**Exercise requirements:** Search the records for the string "cleaned", then copy each line where it appears.

Saved data entries
(* ===== verification/Flags.v ===== *)
(** * Command-line flags (src/cmd/flick/main.go)

    [hoistFlags] moves flags ahead of the other arguments so that package
    [flag], which stops at the first argument that is not a flag, reads them
    all.  [Parse] is that package's parser; [parse_anywhere] is the reading
    [hoistFlags] aims at, with flags accepted in every position. *)

From S2P Require Import Prelude GoStrings Codec World Config Url ClientCrypto.

Definition dash : Ascii.ascii := Ascii.ascii_of_nat 45.
Definition equals : Ascii.ascii := Ascii.ascii_of_nat 61.

(** A flag of a [flag.FlagSet]: whether it is boolean, and which texts its
    [Set] accepts. *)
Record flag_decl := MkFlag { fl_bool : bool; fl_accepts : string -> bool }.
Abbreviation FlagSet := (gmap string flag_decl).
Definition setting : Type := string * string.

(** ** Package [flag] *)

(** The name and the value of [-name=value]; the equals sign cannot be first. *)
Definition split_flag (name : string) : string * option string :=
  match name with
  | "" => ("", None)
  | String.String c r =>
      let '(a, v, found) := cut_on equals r in
      (String.String c a, if found then Some v else None)
  end.

(** What follows the dashes of an argument that is a flag. *)
Definition flag_name (s : string) : string :=
  if has_prefix "--" s then drop_bytes 2 s else drop_bytes 1 s.
Definition is_flag (s : string) : bool := (2 <=? String.length s)%nat && has_prefix "-" s.
Definition bad_name (name : string) : bool :=
  bool_decide (name = "") || has_prefix "-" name || has_prefix "=" name.

Section parse.
Context (f : FlagSet).

(** [parseOne] on an argument that is a flag and what follows: the setting,
    and whether it took the next argument. *)
Definition parseOne (s : string) (next : option string) : result (setting * bool) :=
  if bad_name (flag_name s) then Err (Fail ("bad flag syntax: " +:+ s))
  else
    let '(name, value) := split_flag (flag_name s) in
    match f !! name with
    | None =>
        if bool_decide (name = "help") || bool_decide (name = "h") then Err (Fail "flag: help requested")
        else Err (Fail ("flag provided but not defined: -" +:+ name))
    | Some d =>
        if fl_bool d then
          let v := default "true" value in
          if fl_accepts d v then Ok ((name, v), false) else Err (Fail ("invalid boolean value for -" +:+ name))
        else
          match value, next with
          | Some v, _ => if fl_accepts d v then Ok ((name, v), false) else Err (Fail ("invalid value for flag -" +:+ name))
          | None, Some v => if fl_accepts d v then Ok ((name, v), true) else Err (Fail ("invalid value for flag -" +:+ name))
          | None, None => Err (Fail ("flag needs an argument: -" +:+ name))
          end
    end.

(** [flags.Parse(args)]: the settings in order, and [flags.Args()]. *)
Fixpoint Parse_args (args : list string) : result (list setting * list string) :=
  match args with
  | [] => Ok ([], [])
  | s :: rest =>
      if negb (is_flag s) then Ok ([], s :: rest)
      else if bool_decide (s = "--") then Ok ([], rest)
      else
        match parseOne s (head rest) with
        | Err e => Err e
        | Ok (st, false) => let* r := Parse_args rest in Ok (st :: r.1, r.2)
        | Ok (st, true) =>
            match rest with
            | [] => Ok ([st], [])
            | _ :: rest => let* r := Parse_args rest in Ok (st :: r.1, r.2)
            end
        end
  end.

(** ** The client *)

(** [takesNoValue]: unknown flags are left to the parser. *)
Definition takesNoValue (name : string) : bool :=
  match f !! name with None => true | Some d => fl_bool d end.

Definition hoist_name (arg : string) : string * bool :=
  let '(name, _, inline) := cut_on equals (TrimPrefix (TrimPrefix arg "-") "-") in (name, inline).

(** The loop of [hoistFlags]: the hoisted arguments, and the others. *)
Fixpoint hoist (args : list string) : list string * list string :=
  match args with
  | [] => ([], [])
  | arg :: rest =>
      if bool_decide (arg = "--") then ([], arg :: rest)
      else if (String.length arg <? 2)%nat || negb (has_prefix "-" arg) then
        let '(h, p) := hoist rest in (h, arg :: p)
      else
        let '(name, inline) := hoist_name arg in
        if inline || takesNoValue name then let '(h, p) := hoist rest in (arg :: h, p)
        else match rest with
             | [] => ([arg], [])
             | v :: rest => let '(h, p) := hoist rest in (arg :: v :: h, p)
             end
  end.
Definition hoistFlags (args : list string) : list string := let '(h, p) := hoist args in h ++ p.

(** ** Flags anywhere

    The settings, the arguments before a terminator, and those after it. *)
Fixpoint parse_anywhere (args : list string) : result (list setting * list string * option (list string)) :=
  match args with
  | [] => Ok ([], [], None)
  | s :: rest =>
      if negb (is_flag s) then let* r := parse_anywhere rest in Ok (r.1.1, s :: r.1.2, r.2)
      else if bool_decide (s = "--") then Ok ([], [], Some rest)
      else
        match parseOne s (head rest) with
        | Err e => Err e
        | Ok (st, false) => let* r := parse_anywhere rest in Ok (st :: r.1.1, r.1.2, r.2)
        | Ok (st, true) =>
            match rest with
            | [] => Ok ([st], [], None)
            | _ :: rest => let* r := parse_anywhere rest in Ok (st :: r.1.1, r.1.2, r.2)
            end
        end
  end.

(** ** Lemmas *)
Lemma is_flag_hoist s : is_flag s = negb ((String.length s <? 2)%nat || negb (has_prefix "-" s)).
Proof.
  unfold is_flag. rewrite negb_orb, negb_involutive. f_equal.
  destruct (Nat.leb_spec 2 (String.length s)), (Nat.ltb_spec (String.length s) 2); simpl; lia || done.
Qed.

(** The name the hoisting looks up is the parser's. *)
Lemma hoist_name_flag s : is_flag s = true -> bad_name (flag_name s) = false ->
  hoist_name s = ((split_flag (flag_name s)).1, match (split_flag (flag_name s)).2 with Some _ => true | None => false end).
Proof.
  intros [_ Hf]%andb_true_iff Hb. apply has_prefix_inv in Hf as [t ->].
  change ("-" +:+ t) with (String.String dash t) in *. unfold hoist_name, flag_name in *.
  assert (Ht : TrimPrefix (TrimPrefix (String.String dash t) "-") "-" =
               (if has_prefix "--" (String.String dash t) then drop_bytes 2 (String.String dash t) else drop_bytes 1 (String.String dash t))).
  { unfold TrimPrefix. change (has_prefix "-" (String.String dash t)) with (has_prefix "" t).
    replace (has_prefix "" t) with true by (by destruct t). change (drop_bytes (String.length "-") (String.String dash t)) with t.
    change (has_prefix "--" (String.String dash t)) with (has_prefix "-" t). by destruct (has_prefix "-" t). }
  rewrite Ht. set (n := if has_prefix "--" _ then _ else _) in *. destruct n as [|c r]; [done|].
  unfold bad_name in Hb. apply orb_false_iff in Hb as [_ He].
  cbn [cut_on split_flag]. destruct (Ascii.eqb_spec c equals) as [->|].
  { exfalso. change (has_prefix "=" (String.String equals r)) with (has_prefix "" r) in He. by destruct r. }
  destruct (cut_on equals r) as [[a v] found]. by destruct found.
Qed.

(** Whether a flag takes the next argument, for both. *)
Lemma parseOne_takes s next st b : is_flag s = true -> parseOne s next = Ok (st, b) ->
  let '(name, inline) := hoist_name s in inline || takesNoValue name = negb b.
Proof.
  unfold parseOne. intros Hf. destruct (bad_name (flag_name s)) eqn:Hb; [done|].
  rewrite hoist_name_flag by done. destruct (split_flag (flag_name s)) as [name value]. simpl. unfold takesNoValue.
  destruct (f !! name) as [d|]; [|by destruct (_ || _)]. destruct (fl_bool d).
  - destruct (fl_accepts d _); [|done]. intros [= _ <-]. apply orb_true_r.
  - destruct value as [v|]; [|destruct next as [v|]; [|done]]; destruct (fl_accepts d v); try done; by intros [= _ <-].
Qed.

Lemma parseOne_next s next st : parseOne s next = Ok (st, true) -> exists v, next = Some v.
Proof.
  unfold parseOne. destruct (bad_name _); [done|]. destruct (split_flag _) as [name value].
  destruct (f !! name) as [d|]; [|by destruct (_ || _)]. destruct (fl_bool d); [by destruct (fl_accepts d _)|].
  destruct value as [v|]; [by destruct (fl_accepts d v)|]. destruct next; [eauto|done].
Qed.

(** A flag that does not take the next argument reads the same before any. *)
Lemma parseOne_any s next st : parseOne s next = Ok (st, false) -> forall next', parseOne s next' = Ok (st, false).
Proof.
  unfold parseOne. destruct (bad_name _); [done|]. destruct (split_flag _) as [name value].
  destruct (f !! name) as [d|]; [|by destruct (_ || _)]. destruct (fl_bool d); [done|].
  destruct value as [v|]; [done|]. destruct next as [v|]; [|done]. by destruct (fl_accepts d v).
Qed.

(** What is left to the parser after the hoisted flags. *)
Definition leftover (before : list string) (after : option (list string)) : list string :=
  match after with None => before | Some a => before ++ "--" :: a end.

Lemma hoist_spec n : forall args sets before after, (length args <= n)%nat ->
  parse_anywhere args = Ok (sets, before, after) ->
  (hoist args).2 = leftover before after /\ Forall (fun s => is_flag s = false) before /\
  forall tail, Parse_args ((hoist args).1 ++ tail) = (let* r := Parse_args tail in Ok (sets ++ r.1, r.2)).
Proof.
  induction n as [|n IH]; intros [|s rest] sets before after Hn; simpl in Hn; [|lia| |].
  1,2: intros [= <- <- <-]; split_and!; [done|done|]; intros tail; simpl; by destruct (Parse_args tail) as [[]|].
  cbn [parse_anywhere hoist]. rewrite <-(negb_involutive (_ || _)), <-is_flag_hoist.
  destruct (is_flag s) eqn:Hf; cbn [negb].
  - case_bool_decide as Hd.
    { intros [= <- <- <-]. split_and!; [by rewrite Hd|done|]. intros tail. simpl. by destruct (Parse_args tail) as [[]|]. }
    destruct (parseOne s (head rest)) as [[st b]|] eqn:E1; [|done]. pose proof (parseOne_takes _ _ _ _ Hf E1) as Ht.
    destruct (hoist_name s) as [name inline]. rewrite Ht. destruct b; cbn [negb].
    + destruct (parseOne_next _ _ _ E1) as [v Hv]. destruct rest as [|v' rest]; [done|]. simpl in Hv. injection Hv as ->.
      intros ([[ss bb] aa] & Ea & [= <- <- <-])%rbind_ok. destruct (IH rest ss bb aa) as (H1 & H2 & H3); [simpl in Hn; lia|done|].
      destruct (hoist rest) as [h p]. simpl in *. split_and!; [done|done|]. intros tail. simpl.
      rewrite Hf, bool_decide_false by done. simpl. rewrite E1, H3. by destruct (Parse_args tail) as [[]|].
    + intros ([[ss bb] aa] & Ea & [= <- <- <-])%rbind_ok. destruct (IH rest ss bb aa) as (H1 & H2 & H3); [lia|done|].
      destruct (hoist rest) as [h p]. simpl in *. split_and!; [done|done|]. intros tail. simpl.
      rewrite Hf, bool_decide_false by done. simpl. rewrite (parseOne_any _ _ _ E1), H3. by destruct (Parse_args tail) as [[]|].
  - intros ([[ss bb] aa] & Ea & [= <- <- <-])%rbind_ok. destruct (IH rest ss bb aa) as (H1 & H2 & H3); [lia|done|].
    rewrite bool_decide_false by (intros ->; done). destruct (hoist rest) as [h p]. simpl in *. split_and!; [|by constructor|done].
    rewrite H1. by destruct aa.
Qed.

(** C37: Parsing the hoisted arguments reads every flag, wherever it was written,
    and leaves the other arguments in order, if no terminator follows one of
    them. *)
Theorem hoisted_flags_parse (args : list string) (sets : list setting) (before : list string) (after : option (list string)) :
  parse_anywhere args = Ok (sets, before, after) -> before = [] \/ after = None ->
  Parse_args (hoistFlags args) = Ok (sets, before ++ default [] after).
Proof.
  intros H Hba. destruct (hoist_spec _ _ _ _ _ (le_n _) H) as (H1 & H2 & H3). unfold hoistFlags.
  destruct (hoist args) as [h p]. simpl in *. rewrite H3, H1. destruct after as [a|]; simpl.
  - destruct Hba as [->|]; [|done]. simpl. by rewrite app_nil_r.
  - rewrite app_nil_r. destruct before as [|b before]; simpl; [by rewrite app_nil_r|].
    apply Forall_cons in H2 as [-> _]. simpl. by rewrite app_nil_r.
Qed.

(** A terminator after another argument is not honoured: it is left among the
    arguments. *)
Theorem late_terminator_kept (args : list string) (sets : list setting) (before after : list string) :
  parse_anywhere args = Ok (sets, before, Some after) -> before <> [] ->
  Parse_args (hoistFlags args) = Ok (sets, before ++ "--" :: after).
Proof.
  intros H Hne. destruct (hoist_spec _ _ _ _ _ (le_n _) H) as (H1 & H2 & H3). unfold hoistFlags.
  destruct (hoist args) as [h p]. simpl in *. rewrite H3, H1. destruct before as [|b before]; [done|]. simpl.
  apply Forall_cons in H2 as [-> _]. simpl. by rewrite app_nil_r.
Qed.

(** A flag written last without its value takes an earlier argument for it,
    where package [flag] asks for one. *)
Theorem last_flag_takes_argument (text s : string) (d : flag_decl) :
  is_flag text = false -> is_flag s = true -> s <> "--" -> bad_name (flag_name s) = false ->
  split_flag (flag_name s) = (flag_name s, None) ->
  f !! flag_name s = Some d -> fl_bool d = false -> fl_accepts d text = true ->
  Parse_args (hoistFlags [text; s]) = Ok ([(flag_name s, text)], []) /\
  exists e, parse_anywhere [text; s] = Err e.
Proof.
  intros Ht Hs Hd Hb Hsp Hf Hbool Hacc. split.
  - unfold hoistFlags. cbn [hoist]. rewrite <-(negb_involutive (_ || negb (has_prefix "-" text))), <-is_flag_hoist, Ht. cbn [negb].
    rewrite bool_decide_false by (intros ->; done). rewrite <-(negb_involutive (_ || _)), <-is_flag_hoist, Hs. cbn [negb].
    rewrite bool_decide_false by done. rewrite hoist_name_flag, Hsp by done. simpl. unfold takesNoValue. rewrite Hf, Hbool. simpl.
    rewrite Hs, bool_decide_false by done. simpl. unfold parseOne. rewrite Hb, Hsp, Hf, Hbool, Hacc. done.
  - cbn [parse_anywhere]. rewrite Ht, Hs. cbn [negb]. rewrite bool_decide_false by done. simpl.
    unfold parseOne. rewrite Hb, Hsp, Hf, Hbool. simpl. eauto.
Qed.
End parse.
(* ===== verification/Client.v ===== *)
(** * The API client (src/internal/flickcli/client.go)

    One deployment's HTTP API as the command-line client calls it.  The network
    and what answers behind it are the class [Network]; encoding requests and
    decoding responses as JSON is the class [ClientCodec]. *)

From S2P Require Import Prelude GoStrings Codec World ObjectStorage Http RateLimit Config Url ClientCrypto Files.

Definition DefaultPayloadInlineMaxBytes : Z := 1044208.
Definition DefaultMaxFileBytes : Z := 268435456.

Record Client := MkClient { baseURL : string }.
Definition NewClient (url : string) : Client := MkClient (trim_right_byte slash url).

(** [APIError]: callers tell errors apart by their code. *)
Definition APIError (code : string) : err := Fail code.

Record Limits := MkLimits { li_PayloadInlineMaxBytes : Z; li_MaxFileBytes : Z }.
Definition DefaultLimits : Limits := MkLimits DefaultPayloadInlineMaxBytes DefaultMaxFileBytes.

Record CreateSecretRequest := MkCreateReq {
  cs_Kind : string;
  cs_Ciphertext : string;
  cs_Access : option AccessVerifier;
  cs_WrappedIdentity : string;
  cs_EncryptedFilename : string;
  cs_ContentType : string;
  cs_SizeBytes : Z;
  cs_TTLSeconds : Z;
  cs_MaxViews : Z;
}.

Record PresignedUpload := MkUpload {
  pu_URL : string;
  pu_Method : string;
  pu_ExpiresAt : string;
  pu_Headers : list (string * string);
}.

Record CreateSecretResponse := MkCreated {
  cd_ID : string;
  cd_ExpiresAt : string;
  cd_Upload : option PresignedUpload;
}.

Record SecretMetadata := MkMeta {
  md_ID : string;
  md_Kind : string;
  md_Access : option KDFParams;
  md_SizeBytes : Z;
  md_ExpiresAt : string;
}.

(** What a successful open returns; the body yields its bytes and its end. *)
Record OpenedSecret := MkOpenedSecret {
  os_Kind : string;
  os_ContentType : string;
  os_ExpiresAt : string;
  os_EncryptedFilename : string;
  os_WrappedIdentity : option string;
  os_Body : reading;
}.

(** The peer's answer to a request, or none when it cannot be reached. *)
Class Network (S : Type) := net_do : CliRequest -> S -> option Response * S.

Class ClientCodec := {
  marshal_create : CreateSecretRequest -> string;
  marshal_open : option string -> string;
  marshal_empty : string;
  decode_limits : resp_body -> option Limits;
  decode_created : resp_body -> option CreateSecretResponse;
  decode_metadata : resp_body -> option SecretMetadata;
  decode_finalized : resp_body -> option bool;
  decode_api_error : resp_body -> string;
  (** the bytes of a body as they arrive *)
  body_bytes : resp_body -> stream;
}.

(** ** Bodies of a known length *)

(** [exactBody] over a reader that yields chunks and then ends. *)
Inductive read_error := EOF | ReadErr (e : err).
Record source := MkSource { so_chunks : list string; so_end : read_error }.
Record exactBody := MkExact { eb_body : source; eb_remaining : Z }.

(** [b.body.Read(p)] into a buffer of [k] bytes. *)
Definition source_read (k : nat) (s : source) : string * option read_error * source :=
  match so_chunks s with
  | [] => ("", Some (so_end s), s)
  | c :: cs =>
      if (k <? String.length c)%nat then (take_bytes k c, None, MkSource (drop_bytes k c :: cs) (so_end s))
      else (c, None, MkSource cs (so_end s))
  end.

Definition err_longer : err := Fail "opened secret is longer than its recorded size".
Definition err_short : err := Fail "opened secret ended short".

Definition exact_read (k : nat) (b : exactBody) : string * option read_error * exactBody :=
  if eb_remaining b =? 0 then
    let '(extra, _, s) := source_read 1 (eb_body b) in
    if (0 <? String.length extra)%nat then ("", Some (ReadErr err_longer), MkExact s 0)
    else ("", Some EOF, MkExact s 0)
  else
    let k := if eb_remaining b <? Z.of_nat k then Z.to_nat (eb_remaining b) else k in
    let '(data, e, s) := source_read k (eb_body b) in
    let left := eb_remaining b - strlen data in
    match e with
    | Some EOF => (data, if 0 <? left then Some (ReadErr err_short) else None, MkExact s left)
    | Some (ReadErr e) => (data, Some (ReadErr e), MkExact s left)
    | None => (data, None, MkExact s left)
    end.

(** Reading it to the end with buffers of [k] bytes. *)
Fixpoint drain (fuel k : nat) (b : exactBody) : option reading :=
  match fuel with
  | O => None
  | S fuel =>
      match exact_read k b with
      | (data, Some EOF, _) => Some (MkReading data None)
      | (data, Some (ReadErr e), _) => Some (MkReading data (Some e))
      | (data, None, b) => r ← drain fuel k b; Some (MkReading (data +:+ released r) (failure r))
      end
  end.

(** What the whole body yields, for a body that is these bytes and this end. *)
Definition exact_reading (size : Z) (content : string) (e : read_error) : reading :=
  if size <? strlen content then MkReading (take_bytes (Z.to_nat size) content) (Some err_longer)
  else if strlen content <? size then
    MkReading content (Some (match e with EOF => err_short | ReadErr e => e end))
  else MkReading content None.

Definition body_end (b : stream) : read_error :=
  if complete b then EOF else ReadErr (Fail "read opened secret").

Section client.
Context {ENV : Env} {OS : Os} {S : Type} {NET : Network S} {CC : ClientCodec}.
Abbreviation C := (M (CliState S)).

(** [c.http.Do(req)]. *)
Definition http_do (req : CliRequest) : C (option Response) := fun w =>
  let '(r, p) := net_do req (peer (db w)) in
  (Ok r, set_db (MkCli (fs (db w)) p (sent (db w) ++ [req])) w).

Definition success (status : Z) : bool := (200 <=? status) && (status <? 300).

Definition readAPIError (resp : Response) : err :=
  let code := decode_api_error (rs_Body resp) in
  APIError (if bool_decide (code = "") then "request_failed" else code).

Definition send (c : Client) (method path : string) (body : option string) : C Response :=
  let! r := http_do (MkCReq method (baseURL c +:+ path)
                       (if body then [("Content-Type", "application/json")] else []) body) in
  match r with
  | None => throw (Fail "could not reach the deployment")
  | Some resp => if success (rs_Status resp) then ret resp else throw (readAPIError resp)
  end.

(** [c.do] with a response to decode. *)
Definition do_json {A} (c : Client) (method path : string) (body : option string) (decode : resp_body -> option A) : C A :=
  let! resp := send c method path body in
  match decode (rs_Body resp) with
  | None => throw (Fail "decode response")
  | Some a => ret a
  end.

Definition Config (c : Client) : C Limits :=
  let! r := attempt (do_json c "GET" "/api/config" None decode_limits) in
  match r with
  | Err _ => ret DefaultLimits
  | Ok fetched =>
      ret (MkLimits (if 0 <? li_PayloadInlineMaxBytes fetched then li_PayloadInlineMaxBytes fetched else DefaultPayloadInlineMaxBytes)
                    (if 0 <? li_MaxFileBytes fetched then li_MaxFileBytes fetched else DefaultMaxFileBytes))
  end.

Definition CreateSecret (c : Client) (req : CreateSecretRequest) : C CreateSecretResponse :=
  do_json c "POST" "/api/secrets" (Some (marshal_create req)) decode_created.

Definition GetSecretMetadata (c : Client) (id : string) : C SecretMetadata :=
  do_json c "GET" ("/api/secrets/" +:+ PathEscape id) None decode_metadata.

(** [headerBytes]: an absent header is nil. *)
Definition headerBytes (h : list (string * string)) (name : string) : result (option string) :=
  let value := header_get name h in
  if bool_decide (value = "") then Ok None
  else match Base64.decode Base64.StdEncoding value with
       | None => Err (Fail ("open response header " +:+ name +:+ " is not valid base64"))
       | Some b => Ok (Some b)
       end.

Definition openedSecret (resp : Response) (sizeBytes : Z) : result OpenedSecret :=
  let h := rs_Header resp in
  let kind := header_get "Flick-Kind" h in
  let* _ := refuse_if (bool_decide (kind <> "text") && bool_decide (kind <> "file")) "open response has an unknown kind" in
  let* wrapped := headerBytes h "Flick-Wrapped-Identity" in
  let b := body_bytes (rs_Body resp) in
  Ok (MkOpenedSecret kind (header_get "Flick-Content-Type" h) (header_get "Flick-Expires-At" h)
        (header_get "Flick-Encrypted-Filename" h) wrapped (exact_reading sizeBytes (content b) (body_end b))).

Definition open_path (id : string) : string := "/api/secrets/" +:+ PathEscape id +:+ "/open".

Definition OpenSecret (c : Client) (id accessProof : string) (sizeBytes : Z) : C OpenedSecret :=
  let body := marshal_open (if bool_decide (accessProof <> "") then Some accessProof else None) in
  do! fail_if (sizeBytes <=? 0) (Fail "secret metadata reports an impossible size") in
  let! resp := send c "POST" (open_path id) (Some body) in
  lift (openedSecret resp sizeBytes).

Definition FinalizeSecret (c : Client) (id : string) : C unit :=
  let! finalized := do_json c "POST" ("/api/secrets/" +:+ PathEscape id +:+ "/finalize") (Some marshal_empty) decode_finalized in
  fail_if (negb finalized) (APIError "upload_failed").

(** [Upload]: the signed headers but [Content-Length], which [size] determines;
    the transport refuses a body of any other length. *)
Definition Upload (c : Client) (u : PresignedUpload) (body : string) (size : Z) : C unit :=
  let! r := http_do (MkCReq (pu_Method u) (pu_URL u)
                       (filter (fun h => negb (EqualFoldASCII h.1 "Content-Length") = true) (pu_Headers u)) (Some body)) in
  match r with
  | None => throw (Fail "upload ciphertext")
  | Some resp =>
      do! fail_if (negb (strlen body =? size)) (Fail "upload ciphertext") in
      fail_if (negb (success (rs_Status resp))) (APIError "upload_failed")
  end.
End client.
(* ===== verification/CliProofs.v ===== *)
(** * Opening is safe for the recipient's files

    Whatever fails, [Open] never changes a file that was there; what it saves is
    the whole plaintext age authenticated; and when it saves nothing it leaves
    nothing behind. *)

From S2P Require Import Prelude GoStrings Codec World ObjectStorage AgeFormat Http RateLimit Config Url ClientCrypto ShareLink Files FilesProofs Client CliOpen.

(** ** Placing a staged file *)
Section place.
Context {OS : Os} {S : Type} (x0 : FS).
Abbreviation C := (M (CliState S)).
Abbreviation holds := (holds x0).
Implicit Types (mine : gmap string nat) (data : gmap nat string).

(** The path holds the bytes, among the entries made since the start. *)
Definition saved (path content : string) (x : FS) : Prop :=
  exists mine data i, mine !! resolve path = Some i /\ data !! i = Some content /\ holds mine data x.

Lemma noop_close mine data : triple (holds mine data) (close_file (S := S)) (fun _ => holds mine data).
Proof. apply noop_spec. Qed.
Definition getSecretMetadata (id : string) : M ApiDB Response :=
  or_error (SecretStore.Metadata id) writeSecretError (fun m =>
  ret (writeJSON 200 (JObject (
    [("id", JString (md_ID m)); ("kind", JString (md_Kind m))] ++
    (if bool_decide (Algorithm (md_AccessKDF m) <> "")
     then [("access", JObject [("kdf", kdf_json (md_AccessKDF m))])] else []) ++
    [("size_bytes", JInt (md_SizeBytes m)); ("expires_at", JString (formatTime (md_ExpiresAt m)))])))).

Definition optional_header (name : string) (v : option string) : list (string * string) :=
  match v with Some x => [(name, x)] | None => [] end.

Definition opened_response (sec : Secret) (b : stream) : Response :=
  MkResp 200
    ([("Cache-Control", "no-store"); ("Content-Type", "application/octet-stream");
      ("Content-Length", pretty (SizeBytes sec)); ("Flick-Kind", SecretKind sec);
      ("Flick-Expires-At", formatTime (ExpiresAt sec))] ++
     optional_header "Flick-Content-Type" (ContentType sec) ++
     optional_header "Flick-Encrypted-Filename" (EncryptedFilename sec) ++
     optional_header "Flick-Wrapped-Identity" (WrappedIdentity sec))
    (RawBody b).

Definition openSecret (id : string) (r : Request) : M ApiDB Response :=
  read_body createBodyOverheadLimit (rq_Body r) decode_open "open secret" (fun proof =>
    optional_proof proof (fun h =>
      match sv_outbox s with
      | None => ret (writeOpenError (Fail "outbox store is required"))
      | Some ob =>
          or_error (openAndEnqueueCleanup (sv_secrets s) ob id h) writeOpenError (fun sec =>
          match Body sec with
          | None => ret (opened_response sec (MkStream (Ciphertext sec) true))
          | Some b =>
              do! enqueueOpenedObjectCleanup ob (StorageKey sec) in
              ret (opened_response sec b)
          end)
      end)).

Definition httpValidCleanupReason (reason : string) : bool :=
  bool_decide (reason ∈ ["consumed"; "expired"; "orphan"; "manual"; "retry"]).

Definition cleanupSecret (id : string) (r : Request) : M ApiDB Response :=
  read_body createBodyOverheadLimit (rq_Body r) decode_cleanup "cleanup secret" (fun x =>
    if bool_decide (x.1 = "") || negb (httpValidCleanupReason x.2)
    then ret (writeError 400 "invalid_cleanup" "cleanup metadata is invalid")
    else or_error (Cleanup id) writeSecretError (fun cleaned =>
         ret (writeJSON 200 (JObject [("id", JString id); ("cleaned", JBool cleaned)])))).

**Solution to this exercise:**
    else or_error (Cleanup id) writeSecretError (fun cleaned =>
         ret (writeJSON 200 (JObject [("id", JString id); ("cleaned", JBool cleaned)])))).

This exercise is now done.